With this context, why did natalizumab fail in this study? A trivial explanation would be that it was inadequately dosed. However, the authors used a regimen based on pharmacokinetics in subjects with inflammatory bowel disease, and although no pharmacokinetic studies were performed, there is no obvious reason why the dose used would have been inadequate. An alternative explanation for the clinical results could be that GVHD is not reliant on the entry of new T cells from the blood into the affected tissues; instead, once GVHD is established, it is largely maintained locally by intratissue T cells. Such a model would predict that treating GVHD with agents that impair T-cell entry into tissues would not be especially effective. Our recent work in mouse models of GVHD supports these ideas.17 Through analysis of the tissue distribution of alloreactive T-cell clones and parabiosis of mice with GVHD, we found that after GVHD was established, it was largely maintained locally by tissue-resident T cells. Our data also suggest that the local GVHD response is dependent on a Tcf7-expressing subset of intratissue T cells, which transcriptionally and phenotypically resemble so called "T exhausted progenitors," shown to be critical for maintaining responses against chronic viral infections and tumors and is a key subset of cells that respond to immune checkpoint inhibition.18 The fact that vedolizumab and natalizumab have been so disappointing in treating inflammatory bowel diseases suggests that these diseases may also be mostly locally maintained, largely independent of new blood-derived T cells.

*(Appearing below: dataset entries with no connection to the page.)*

(* ===== verification/Generators.v ===== *)
(** * Generators: [src/rci/generators/base.py], [openai.py]

    The stateless envelope of a question, the two offline generators, and the
    OpenAI Responses adapter: the request it compiles, its route, the decoding
    of a captured body, and the guarded live call.  [json.loads], the strict
    [model_validate_json] of the request, [urlsplit] and the client are
    parameters.  A parsed value is a [json] whose objects have distinct keys;
    JSON payloads of generators are finite, so [freeze_json] keeps them. *)

From Stdlib Require Import Ascii.
From S2P Require Import Prelude Digest Dumps Model Planning Effects Artifacts Goals State Serialization Store Runtime Executor Runner Evidence.

(** ** [base.py] *)

Inductive GeneratorStatus : Type := GEN_COMPLETED | NEEDS_MANUAL_INPUT | GEN_EXHAUSTED | GEN_FAILED.
#[export] Instance GeneratorStatus_eq_dec : EqDecision GeneratorStatus.
Proof. solve_decision. Defined.

Record QuestionInvocation : Type := MkQuestionInvocation {
  inv_invocation_id : string;
  inv_contract_id : string;
  inv_contract_version : string;
  inv_scope_fingerprint : string;
  inv_binding_revision : string;
  inv_referent_ids : list string;
  inv_rendered_question : string;
  inv_local_context : list string;
  inv_max_output_tokens : Z;
}.
#[export] Instance QuestionInvocation_eq_dec : EqDecision QuestionInvocation.
Proof. solve_decision. Defined.

Definition validate_invocation (i : QuestionInvocation) : result unit :=
  raise_if (any is_empty [inv_invocation_id i; inv_contract_id i; inv_contract_version i;
                          inv_scope_fingerprint i; inv_binding_revision i])
    ValidationError "invocation identity, scope, and binding are required";;
  raise_if (inv_max_output_tokens i <? 1)%Z ValidationError "max_output_tokens must be positive";;
  raise_if (negb (uniq (inv_referent_ids i))) ValidationError "referent ids must be unique".
(* ===== verification/Cli.v ===== *)
(** * The command line's own logic: [src/rci/cli/__init__.py]

    The digest of the governed workspace, the bounded capture of an evidence
    file, and backlog reconciliation; the other commands parse arguments, make
    one call of [RCI] and print the result.  The operating system is a
    parameter: an [Entry] holds what each call at its place answers ([None] is
    an [OSError]), and these answers need not agree with each other, as on a
    file system that changes meanwhile.  The code turns the [OSError] of listing,
    looking up and opening into a [ValueError]; that of a call on an open
    descriptor ([fstat], [read], [close]) escapes as it is.  Names are UTF-8
    without a slash, so sorting by bytes is sorting by code points. *)

From Stdlib Require Import Ascii.
From S2P Require Import Prelude Digest Model Backlog Goals Artifacts Serialization Store Runtime State.

(** ** What the operating system answers *)

Record Stat : Type := MkStat {
  st_dev : Z;
  st_ino : Z;
  st_mode : Z;
  st_size : Z;
  st_mtime_ns : Z;
  st_reparse : bool;
}.

(** [stat.S_ISREG], [S_ISDIR], [S_ISLNK] *)
Definition file_type (s : Stat) : Z := Z.land (st_mode s) 61440.
Definition is_regular (s : Stat) : bool := (file_type s =? 32768)%Z.
Definition is_directory (s : Stat) : bool := (file_type s =? 16384)%Z.
Definition is_link (s : Stat) : bool := (file_type s =? 40960)%Z.

(** The five fields the code compares. *)
Definition identity (s : Stat) : Z * Z * Z * Z * Z := (st_dev s, st_ino s, st_mode s, st_size s, st_mtime_ns s).

(** An opened file: [fstat], the reads up to the empty one, [fstat] again, and
    whether [close] succeeds. *)
Record Opened : Type := MkOpened {
  opened_stat : option Stat;
  reads : list (option string);
  closed_stat : option Stat;
  closes : bool;
}.

(** [try: ... finally: os.close(descriptor)]: a [close] that fails replaces the
    outcome of the body. *)
Definition with_descriptor {A} (o : Opened) (body : result A) : result A :=
  if closes o then body else raise OSError "close".

(** [scan_link] is [entry.is_symlink()], the type the directory listing reported,
    which does not ask the file system once [entry.stat] has answered. *)
Inductive Entry : Type := MkEntry
  (name : string) (scan_stat : option Stat) (scan_link : bool) (path_stat : option Stat)
  (listing : option (list Entry)) (opening : option Opened).
Definition entry_name (e : Entry) : string := let '(MkEntry n _ _ _ _ _) := e in n.
Definition scan_stat (e : Entry) : option Stat := let '(MkEntry _ s _ _ _ _) := e in s.
Definition scan_link (e : Entry) : bool := let '(MkEntry _ _ b _ _ _) := e in b.
Definition path_stat (e : Entry) : option Stat := let '(MkEntry _ _ _ s _ _) := e in s.
Definition listing (e : Entry) : option (list Entry) := let '(MkEntry _ _ _ _ l _) := e in l.
Definition opening (e : Entry) : option Opened := let '(MkEntry _ _ _ _ _ o) := e in o.

(** ** [_workspace_digest] *)

Definition MAX_WORKSPACE_FILES : Z := 10000.
Definition MAX_WORKSPACE_FILE_BYTES : Z := 16777216.
Definition MAX_WORKSPACE_BYTES : Z := 67108864.

Definition excluded_parts : list string :=
  [".git"; ".mypy_cache"; ".pytest-tmp"; ".pytest_cache"; ".ruff_cache"; ".venv"; "__pycache__"; "artifacts";
   "build"; "dist"; "exports"; "projections"].
Definition excluded (part : string) : bool := mem part excluded_parts || String.prefix ".pytest-tmp" part.

Definition as_posix (relative : list string) : string := join "/" relative.

(** Runtime state, but for the policy file. *)
Definition runtime_state (relative : list string) : bool :=
  (head relative ==? Some ".rci") && (as_posix relative !=? ".rci/config.toml").

Inductive Classified : Type := Skipped | ChildDirectory | RegularFile (st : Stat).
(* ===== verification/StoreExample.v ===== *)
(** * A concrete codec and a stored inquiry

    The concrete run of Scenario, put through the event store: a codec that writes
    an event by its identity and reads it back from the run's log, decidable
    equality of states as model equality, and the operations of a program that
    stores the run in two appends with a snapshot between them.  The witnesses of
    the store's theorems are taken from it. *)

From S2P Require Import Prelude Digest Dumps Memory Retrieval Learning Compression Questions Project Model Claims Warrant Support Policy Planning Backlog Effects Probes Artifacts State Decide Evolve Scenario Serialization Store.

(** ** Equality of states is decidable *)

Definition pair_eq_dec {A B} (x y : A * B) :
  {x.1 = y.1} + {x.1 ≠ y.1} → {x.2 = y.2} + {x.2 ≠ y.2} → {x = y} + {x ≠ y}.
Proof. destruct x, y. cbn. intros [] []; [left|right|right|right]; congruence. Defined.

#[export] Instance json_eq_dec : EqDecision json.
Proof.
  refine (fix go x y : {x = y} + {x ≠ y} := _). decide equality.
  - apply Bool.bool_dec.
  - apply Z.eq_dec.
  - apply (pyfloat_eq_dec f f0).
  - apply String.string_dec.
  - apply (List.list_eq_dec go).
  - apply List.list_eq_dec. intros p q. apply pair_eq_dec; [apply String.string_dec|apply go].
Defined.
#[export] Instance InertPayload_eq_dec : EqDecision InertPayload.
Proof. solve_decision. Defined.
#[export] Instance BoundArgument_eq_dec : EqDecision BoundArgument.
Proof. solve_decision. Defined.
#[export] Instance Claim_eq_dec : EqDecision Claim.
Proof. solve_decision. Defined.
#[export] Instance Obligation_eq_dec : EqDecision Obligation.
Proof. solve_decision. Defined.
#[export] Instance Candidate_eq_dec : EqDecision Candidate.
Proof. solve_decision. Defined.
#[export] Instance Residual_eq_dec : EqDecision Residual.
Proof. solve_decision. Defined.
#[export] Instance ProbeEvent_eq_dec : EqDecision ProbeEvent.
Proof. solve_decision. Defined.
#[export] Instance PredictionSeal_eq_dec : EqDecision PredictionSeal.
Proof. solve_decision. Defined.
#[export] Instance LearnedProbeCandidate_eq_dec : EqDecision LearnedProbeCandidate.
Proof. solve_decision. Defined.
#[export] Instance EffectLedger_eq_dec : EqDecision EffectLedger.
Proof. solve_decision. Defined.
#[export] Instance ClaimLedger_eq_dec : EqDecision ClaimLedger.
Proof. solve_decision. Defined.
#[export] Instance WarrantLedger_eq_dec : EqDecision WarrantLedger.
Proof. solve_decision. Defined.
#[export] Instance CognitionLedger_eq_dec : EqDecision CognitionLedger.
Proof. solve_decision. Defined.
#[export] Instance RetentionLedger_eq_dec : EqDecision RetentionLedger.
Proof. solve_decision. Defined.
#[export] Instance LearningLedger_eq_dec : EqDecision LearningLedger.
Proof. solve_decision. Defined.
#[export] Instance CompressionLedger_eq_dec : EqDecision CompressionLedger.
Proof. solve_decision. Defined.
#[export] Instance ProjectLedger_eq_dec : EqDecision ProjectLedger.
Proof. solve_decision. Defined.
#[export] Instance ExtensionLedger_eq_dec : EqDecision ExtensionLedger.
Proof. solve_decision. Defined.
#[export] Instance InquiryState_eq_dec : EqDecision InquiryState.
Proof. solve_decision. Defined.

(** ** A codec for the events of one run *)

(** An event dumps to its kind, its schema version and its identity; a text is read
    as the event of the run that has this dump. *)
Definition dump_event (e : DomainEvent) : json :=
  JObject [("kind", JString (event_kind (evt_body e)));
           ("schema_version", JInt (event_schema_version (evt_body e)));
           ("event_id", JString (event_id e))].

Definition event_by_text (run : list DomainEvent) (text : string) : option DomainEvent :=
  first (λ e, canonical_json (dump_event e) ==? text) run.

(** A state dumps to its sequence, and is read back as the run's state there. *)
Definition dump_state (s : InquiryState) : json := JObject [("sequence", JInt (st_sequence s))].
Definition state_by_text (states : list InquiryState) (text : string) : option InquiryState :=
  first (λ s, canonical_json (dump_state s) ==? text) states.

Definition run_codec (run : list DomainEvent) (states : list InquiryState) : Pydantic := {|
  py_loads text := match event_by_text run text with
                   | Some e => Ok (dump_event e)
                   | None => raise ValueError "not a JSON document"
                   end;
  py_dump_event := dump_event;
  py_parse_event text := match event_by_text run text with
                         | Some e => Ok e
                         | None => raise ValidationError "not an event"
                         end;
  py_event_value e := PyModel [PyOther];
  py_dump_state := dump_state;
  py_parse_state text := match state_by_text states text with
                         | Some s => Ok s
                         | None => raise ValidationError "not a state"
                         end;
  py_state_value s := PyModel [PyOther];
  py_state_eq x y := bool_decide (x = y);
  py_parse_manifest text := raise ValidationError "not a manifest";
|}.

(** The run's texts are distinct, so its events serialize. *)
Definition texts (run : list DomainEvent) : list string := map (λ e, canonical_json (dump_event e)) run.

Lemma event_by_text_self run e :
  NoDup (texts run) → e ∈ run → event_by_text run (canonical_json (dump_event e)) = Some e.
Proof.
  unfold event_by_text, texts, first. induction run as [|x run IH]; [by intros _ ?%not_elem_of_nil|].
  intros Hn Hin. change (NoDup (canonical_json (dump_event x) :: map (λ e, canonical_json (dump_event e)) run)) in Hn.
  apply NoDup_cons in Hn as [Hx Hn]. cbn [List.find]. apply elem_of_cons in Hin as [->|Hin].
  - by rewrite (proj2 (eqb_true _ _)).
  - destruct (_ ==? _) eqn:E; [|by apply IH]. rewrite eqb_true in E. exfalso. apply Hx. rewrite E.
    apply elem_of_map. by exists e.
Qed.

Lemma run_codec_serializable run states e : NoDup (texts run) → e ∈ run → Serializable (run_codec run states) e.
Proof.
  intros Hn He. pose proof (event_by_text_self run e Hn He) as Ht. split.
  - eexists. split; [done|]. done.
  - unfold encode_event. cbn [run_codec py_loads py_parse_event py_dump_event]. by rewrite Ht.
  - unfold encode_event. cbn [run_codec py_loads py_parse_event py_dump_event]. by rewrite Ht.
Qed.

(** ** The stored run *)

Definition stored_run : list DomainEvent := Scenario.log1 ++ Scenario.log2.
Definition stored_codec : Pydantic := run_codec stored_run [Scenario.state1; Scenario.state2].

Lemma stored_texts_distinct : NoDup (texts stored_run).
Proof. apply (bool_decide_unpack _). vm_compute. exact I. Qed.

Lemma stored_serializable e : e ∈ stored_run → Serializable stored_codec e.
Proof. apply run_codec_serializable, stored_texts_distinct. Qed.
Lemma load_stream_loaded py art db log st n :
  Represents py db log → load_stream py art db st n = loaded py art log st n.
Proof.
  intros Hrp. unfold load_stream, loaded. cbv zeta. rewrite (represented_version _ _ _ Hrp).
  destruct (n <? 0)%Z eqn:Hn; [done|]. apply Z.ltb_ge in Hn. cbn [raise_if].
  destruct (_ <? n)%Z eqn:Hl; [done|]. apply Z.ltb_ge in Hl.
  destruct (Z_of_nat_complete n Hn) as [k ->]. rewrite Nat2Z.id. cbn [mbind result_bind].
  rewrite (represented_after _ _ _ Hrp) by lia.
  rewrite (represented_decoded _ _ _ Hrp) by (try lia; intros e He; rewrite <- (take_drop k (stream_of log st)); apply elem_of_app; by right). cbn [mbind result_bind].
  destruct (validate_artifacts _ _) as [[]|]; [|done]. cbn [mbind result_bind].
  rewrite (proj2 (neqb_false _ _)); [done|]. rewrite stored_sequences, length_drop. f_equal. lia.
Qed.

Lemma log_steps_grow log log' st :
  rtc log_step log log' → stream_of log st `prefix_of` stream_of log' st.
Proof.
  induction 1 as [log|log log1 log2 [st' events _] _ IH]; [done|]. etrans; [|exact IH].
  rewrite stream_of_append. case_bool_decide as H; [|done]. subst st'. by apply prefix_app_r.
Qed.

Lemma run_ops_simulates py ops db log :
  Represents py db log → (∀ op e, op ∈ ops → e ∈ op_events op → Serializable py e) →
  ∃ log', rtc log_step log log' ∧ Represents py (run_ops py ops db) log'.
Proof.
  revert db log. induction ops as [|op ops IH]; intros db log Hrp Hser; [by exists log|].
  destruct (run_op_simulates py db log op Hrp) as (log1 & H1 & Hrp1); [intros e; apply Hser; left|].
  destruct (IH _ _ Hrp1) as (log2 & H2 & Hrp2); [intros o e Ho; apply Hser; by right|].
  exists log2. split; [by etrans|done].
Qed.

(** *** The stored run *)

Definition stored_ops : list StoreOp :=
  [OpOpen "wal"; OpAppend None "inq" 0 Scenario.log1; OpSnapshot None "inq" Scenario.state1].
Definition further_ops : list StoreOp :=
  [OpAppend None "inq" 8 Scenario.log2; OpAppend None "inq" 0 Scenario.log1;
   OpCheckpoint "projection" "1" "inq" 3 "payload"].

Lemma stored_ops_serialize op e :
  op ∈ stored_ops ++ further_ops → e ∈ op_events op → Serializable stored_codec e.
Proof.
  intros Ho He. apply stored_serializable. unfold stored_run. apply elem_of_app.
  repeat (apply elem_of_cons in Ho as [->|Ho]; [cbn [op_events] in He; try (by left + by right); by apply not_elem_of_nil in He|]).
  by apply not_elem_of_nil in Ho.
Qed.

Lemma first_appendable : appendable ∅ "inq" Scenario.log1.
Proof.
  split.
  - apply Forall_forall. repeat (constructor; [reflexivity|]). constructor.
  - apply (bool_decide_unpack _). vm_compute. exact I.
  - intros e x _ [st Hx]. unfold stream_of in Hx. rewrite lookup_empty in Hx. by apply not_elem_of_nil in Hx.
  - exists Scenario.state1. unfold stream_of. rewrite lookup_empty. exact scenario_replay1.
Qed.

(** C3: The event store is an append-only log.  From an empty file, whatever
    sequence of appends, snapshots, checkpoints and reopenings a program runs
    (failures included, artifact directories of any content), there is an abstract
    log, built only by appends of events that belong to their stream, are new in
    the whole log and are accepted by the inquiry, that the tables represent row by
    row; every stream loads as exactly that sequence; and any further operations
    only extend each stream. *)
Theorem store_refines_log py ops ops' :
  (∀ op e, op ∈ ops ++ ops' → e ∈ op_events op → Serializable py e) →
  ∃ log log', rtc log_step ∅ log ∧ rtc log_step log log'
    ∧ Represents py (run_ops py ops empty_database) log
    ∧ Represents py (run_ops py (ops ++ ops') empty_database) log'
    ∧ (∀ st, stream_of log st `prefix_of` stream_of log' st)
    ∧ ∀ art st n, load_stream py art (run_ops py (ops ++ ops') empty_database) st n = loaded py art log' st n.
Proof.
  intros Hser.
  destruct (run_ops_simulates py ops empty_database ∅) as (log & H1 & R1); [apply represents_empty| |].
  { intros op e Ho. apply Hser, elem_of_app. by left. }
  destruct (run_ops_simulates py ops' _ log R1) as (log' & H2 & R2).
  { intros op e Ho. apply Hser, elem_of_app. by right. }
  assert (run_ops py (ops ++ ops') empty_database = run_ops py ops' (run_ops py ops empty_database)) as E
    by apply foldl_app.
  exists log, log'. rewrite E. split_and!; try done.
  - intros st. by apply log_steps_grow.
  - intros art st n. by apply load_stream_loaded.
Qed.

Lemma store_refines_log_witness :
  ∃ log log', rtc log_step ∅ log ∧ rtc log_step log log'
    ∧ Represents stored_codec (run_ops stored_codec stored_ops empty_database) log
    ∧ Represents stored_codec (run_ops stored_codec (stored_ops ++ further_ops) empty_database) log'.
Proof.
  destruct (store_refines_log stored_codec stored_ops further_ops stored_ops_serialize)
    as (log & log' & H1 & H2 & H3 & H4 & _).
  exists log, log'. exact (conj H1 (conj H2 (conj H3 H4))).
Defined.

(** ** Appending, exactly *)

(** The event states no fact about another stream or about a prefix digest. *)
Definition plain (e : DomainEvent) : bool :=
  match evt_body e with
  | Extended (RetentionFact (ReacquisitionRequested _)) | Extended (RetentionFact (ReacquisitionInquiryLinked _))
  | Extended (RetentionFact (RecoveryObservationRecorded _))
  | Extended (CompressionFact (RealizedHistoryDerivationRecorded _)) => false
  | _ => true
  end.

Lemma plain_saga py art db st e c : plain e = true → validate_saga py art db st e c = Ok tt.
Proof.
  unfold plain, validate_saga. destruct (evt_body e); try done. destruct event as [x|x|x|x]; try done; by destruct x.
Qed.

Lemma admit_plain py art db st c events s s' :
  forallb plain events = true → replay events s = Ok s' → admit_events py art db st c events s = Ok s'.
Proof.
  revert s. induction events as [|e events IH]; intros s; [done|]. cbn. rewrite andb_true_iff, bind_ok.
  intros [Hp Hps] (s1 & He & H). rewrite plain_saga by done. unfold mbind at 1, result_bind at 1.
  rewrite He. cbn. by apply IH.
Qed.

Lemma insert_events_total py st events n db :
  NoDup (map event_id events) →
  (∀ x e, x ∈ db_events db → e ∈ events → er_event_id x ≠ event_id e) →
  (∀ x, x ∈ db_events db → er_stream_id x = st → er_sequence x ≤ n)%Z →
  ∃ db', insert_events py st n events db = Ok db'.
Proof.
  revert n db. induction events as [|e events IH]; intros n db Hn Hid Hseq; [by eexists|].
  change (NoDup (event_id e :: map event_id events)) in Hn. apply NoDup_cons in Hn as [He Hn]. cbn [insert_events]. unfold insert_event at 1.
  rewrite (proj2 (any_false _ _)).
  - cbn [raise_if]. unfold mbind, result_bind at 1. apply IH; [done| |].
    + intros x y Hx Hy. cbn in Hx. apply elem_of_app in Hx as [Hx|Hx]; [by apply Hid; [|right]|].
      apply list_elem_of_singleton in Hx as ->. cbn. intros E. apply He. rewrite E. apply elem_of_map. by exists y.
    + intros x Hx Hst. cbn in Hx. apply elem_of_app in Hx as [Hx|Hx]; [specialize (Hseq x Hx Hst); lia|].
      apply list_elem_of_singleton in Hx as ->. cbn. lia.
  - intros x Hx. rewrite orb_false_iff, andb_false_iff, !eqb_false, Z.eqb_neq. cbn [er_event_id er_stream_id er_sequence event_row].
    split; [by apply Hid; [|left]|]. destruct (er_stream_id x ==? st) eqn:E; [rewrite eqb_true in E; right|left; by rewrite eqb_false in E].
    specialize (Hseq x Hx E). lia.
Qed.
Lemma single_policy_reachable s : Reachable s → single_policy s.
Proof.
  apply (reachable_ind single_policy).
  - split; [done|]. by intros p ?%not_elem_of_nil.
  - clear s. intros s e s' _ IH Hst. by eapply single_policy_step.
Qed.

Lemma reachable_evolve s e s' : Reachable s → evolve s e = Ok s' → Reachable s' ∧ Step s e s'.
Proof.
  intros [es Hr] He. split.
  - exists (es ++ [e]). rewrite replay_snoc. eauto.
  - apply evolve_step; [|done]. apply reachable_valid. by exists es.
Qed.

Lemma equal_members_short {A} (a : A) l : (∀ x, x ∈ l → x = a) → NoDup l → (length l ≤ 1)%nat.
Proof.
  destruct l as [|x [|y l]]; cbn; [lia..|]. intros H Hn%NoDup_cons. destruct Hn as [Hn _]. exfalso. apply Hn.
  rewrite (H x), (H y); set_solver.
Qed.

Lemma one_retrieval s : Reachable s → (length (retrieval_results s) ≤ 1)%nat.
Proof.
  intros Hr. destruct (single_policy_reachable s Hr) as [<- Hp].
  rewrite <- (length_map policy_key_text). apply (equal_members_short (policy_key_text STRUCTURAL_EXACT_V1)).
  - intros x (p & Hin & ->)%elem_of_map. by rewrite (Hp p Hin).
  - apply (valid_identities s (reachable_valid s Hr)). unfold identified_collections. rewrite !elem_of_cons. tauto.
Qed.

(** The event answers a retrieval command. *)
Definition completes_retrieval (e : DomainEvent) : Prop :=
  ∃ p q r, evt_body e = Extended (RetentionFact (RetrievalCompleted p q r)).

(** C21: The structural policy can be used once.  Every accepted retrieval records
    its policy anew, the aggregate wants recorded policies to differ, and only
    one structural policy exists: a reachable inquiry holds at most one retrieval
    result, and once it holds one no event that completes another is accepted. *)
Theorem at_most_one_retrieval s :
  Reachable s →
  (length (retrieval_results s) ≤ 1)%nat ∧
  (retrieval_results s ≠ [] → ∀ e, completes_retrieval e → ¬ ∃ s', evolve s e = Ok s').
Proof.
  intros Hr. split; [by apply one_retrieval|]. intros Hn e (p & q & r & He) [s' Hs].
  pose proof (reachable_evolve s e s' Hr Hs) as [Hr' Hst]. pose proof (one_retrieval s' Hr') as H. revert H.
  unfold retrieval_results in *. rewrite (step_retention _ _ _ Hst), He. cbn.
  rewrite length_app. cbn. destruct (l_retrieval_results _); [done|cbn; lia].
Qed.

Lemma at_most_one_retrieval_witness :
  length (retrieval_results Walkthrough.state7) = 1%nat
  ∧ (∃ e, Ok [e] = decide_run_retrieval Walkthrough.state7 "res2" (Walkthrough.query "q2" Walkthrough.state7))
  ∧ ¬ ∃ s', evolve Walkthrough.state7
        (MkEvent (MkMeta "e60" "inq" 60)
           (Extended (RetentionFact (RetrievalCompleted STRUCTURAL_EXACT_V1 Walkthrough.query1
                                       (MkRetrievalResult "res2" "q2" "structural-exact-v1" "1" 60 "index" [] []))))) = Ok s'.
Proof.
  split; [reflexivity|]. split; [eexists; vm_compute; reflexivity|].
  eapply (at_most_one_retrieval Walkthrough.state7 walkthrough_reachable); [discriminate|by do 3 eexists].
Defined.
Lemma fold_sections `{lib : GoLib} (pages : list PageResult.t) (builder0 : string) :
  fold_left
    (fun builder page =>
       if negb (PageResult.HasText page) then builder
       else
         let text := strings_TrimSpace (PageResult.Translation page) in
         if String.eqb text "" then builder
         else builder ++ ("第" ++ pretty (PageResult.PageNumber page) ++ "页" ++ LF)
                      ++ text ++ (LF ++ LF))
    pages builder0
  = (builder0 ++ cat (map pageSection (filter (fun p => printable p = true) pages)))%string.
Proof.
  revert builder0. induction pages as [|p pages IH]; intros builder0; cbn [fold_left].
  - rewrite filter_nil. cbn. now rewrite str_app_nil_r.
  - rewrite IH, filter_cons. destruct (decide (printable p = true)) as [E|E];
      unfold printable in E.
    + apply andb_true_iff in E as [E1 E2]. apply negb_true_iff in E2.
      rewrite E1. cbn [negb]. cbv zeta. rewrite E2.
      cbn [map]. unfold cat at 2. cbn [fold_right].
      fold (cat (map pageSection (filter (fun p0 => printable p0 = true) pages))).
      unfold pageSection at 2. now rewrite !str_app_assoc.
    + apply not_true_is_false, andb_false_iff in E. destruct E as [E|E].
      * rewrite E. reflexivity.
      * apply negb_false_iff in E. cbv zeta. rewrite E.
        destruct (PageResult.HasText p); reflexivity.
Qed.

(** The combined text is made of the sections of the pages that have a
    text and a translation that is not blank, in the order of the pages;
    when no page is such, there is no text but the error. *)
Theorem buildCombinedText_sections `{lib : GoLib} (task : Task.t) :
  buildCombinedText task
  = match filter (fun p => printable p = true) (Task.Pages task) with
    | [] => Err ErrNoTranslatedText
    | printed => Ok (cat (map pageSection printed))
    end.
Proof.
  unfold buildCombinedText. cbv zeta. rewrite fold_sections, str_app_nil_l.
  destruct (filter _ (Task.Pages task)) as [|p printed]; [reflexivity|].
  cbn [map cat fold_right]. destruct (pageSection_cons p) as (a & t & ->).
  rewrite str_app_cons. reflexivity.
Qed.

Lemma setCombinedTxt_ID path url k : Task.ID (setCombinedTxt path url k) = Task.ID k.
Proof. reflexivity. Qed.

(** [MergeText] on a stored task. Without a page to print it fails and
    leaves the machine as it was. Otherwise, the disk willing, it writes
    the combined text to combined.txt, records the path and the URL of
    that file in the task and saves it: the pages and every other field
    but the time stamp stay as they were stored. *)
Theorem MergeText_effect `{lib : GoLib} (s : TaskService) (taskID : string)
    (task : Task.t) (w : World) :
  metas w !! metaPath s taskID = Some (Task.toJSON task) ->
  match buildCombinedText task with
  | Err e => MergeText s taskID w = (Err e, w)
  | Ok text =>
      writeError w = None ->
      let path := filepath_Join [taskDir s (Task.ID task); "combined.txt"] in
      let url := buildFileURL s (Task.ID task) ["combined.txt"] in
      let task' := Task.set_UpdatedAt (clock w) (setCombinedTxt path url task) in
      MergeText s taskID w
      = (Ok (task', url),
         mkWorld (<[metaPath s (Task.ID task) := Task.toJSON task']> (metas w))
           (<[path := text]> (files w)) (clock w) None)
      /\ Task.Pages task' = Task.Pages task
      /\ Task.FormattedByAI task' = Task.FormattedByAI task
      /\ Task.FormattingInProgress task' = Task.FormattingInProgress task
  end.
Proof.
  intros Hm. unfold MergeText, bind. rewrite (loadTask_stored s taskID task w Hm).
  destruct (buildCombinedText task) as [text|e]; [|reflexivity].
  intros Hw. cbv zeta. unfold writeFile. rewrite Hw. cbv beta iota.
  unfold saveTask.
  match goal with |- context [saveTaskLocked s ?t ?w1] =>
    rewrite (saveTaskLocked_ok s t w1 eq_refl)
  end.
  cbn [fst snd metas files clock writeError]. unfold ret.
  rewrite setCombinedTxt_ID. split; [reflexivity|]. destruct task; auto.
Qed.

Lemma MergeText_effect_witness :
  exists task w',
    MergeText demo_service "t1" demo_machine = (Ok (task, "/pdf-data/t1/combined.txt"), w')
    /\ files w' !! "storage/t1/combined.txt"
       = Some ("第1页" ++ LF ++ "Bonjour" ++ LF ++ LF)
    /\ Task.Pages task = Task.Pages demo_task.
Proof.
  pose proof (MergeText_effect demo_service "t1" demo_task demo_machine) as H.
  destruct (buildCombinedText demo_task) as [text|e] eqn:E; [|vm_compute in E; discriminate E].
  destruct H as (H1 & H2 & _); [apply lookup_insert_eq|reflexivity|].
  eexists _, _. split; [exact H1|]. split; [|exact H2].
  vm_compute in E. injection E as <-. vm_compute. reflexivity.
Defined.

Despite the negative results, the authors should be commended for testing a rational hypothesis through the conduct of a trial with a robust design, leveraging biomarker-based risk stratification. This approach enables the conduct of clinical trials for GVHD treatment with smaller cohorts while maintaining adequate power. Such cost-effective designs could accelerate clinical GVHD research regardless of whether future trials are positive or negative.

Conflict-of-interest disclosure: W.D.S. holds stock options and is a paid consultant for Bluesphere Bio and holds stock options in Orca Bio. The remaining authors declare no competing financial interests.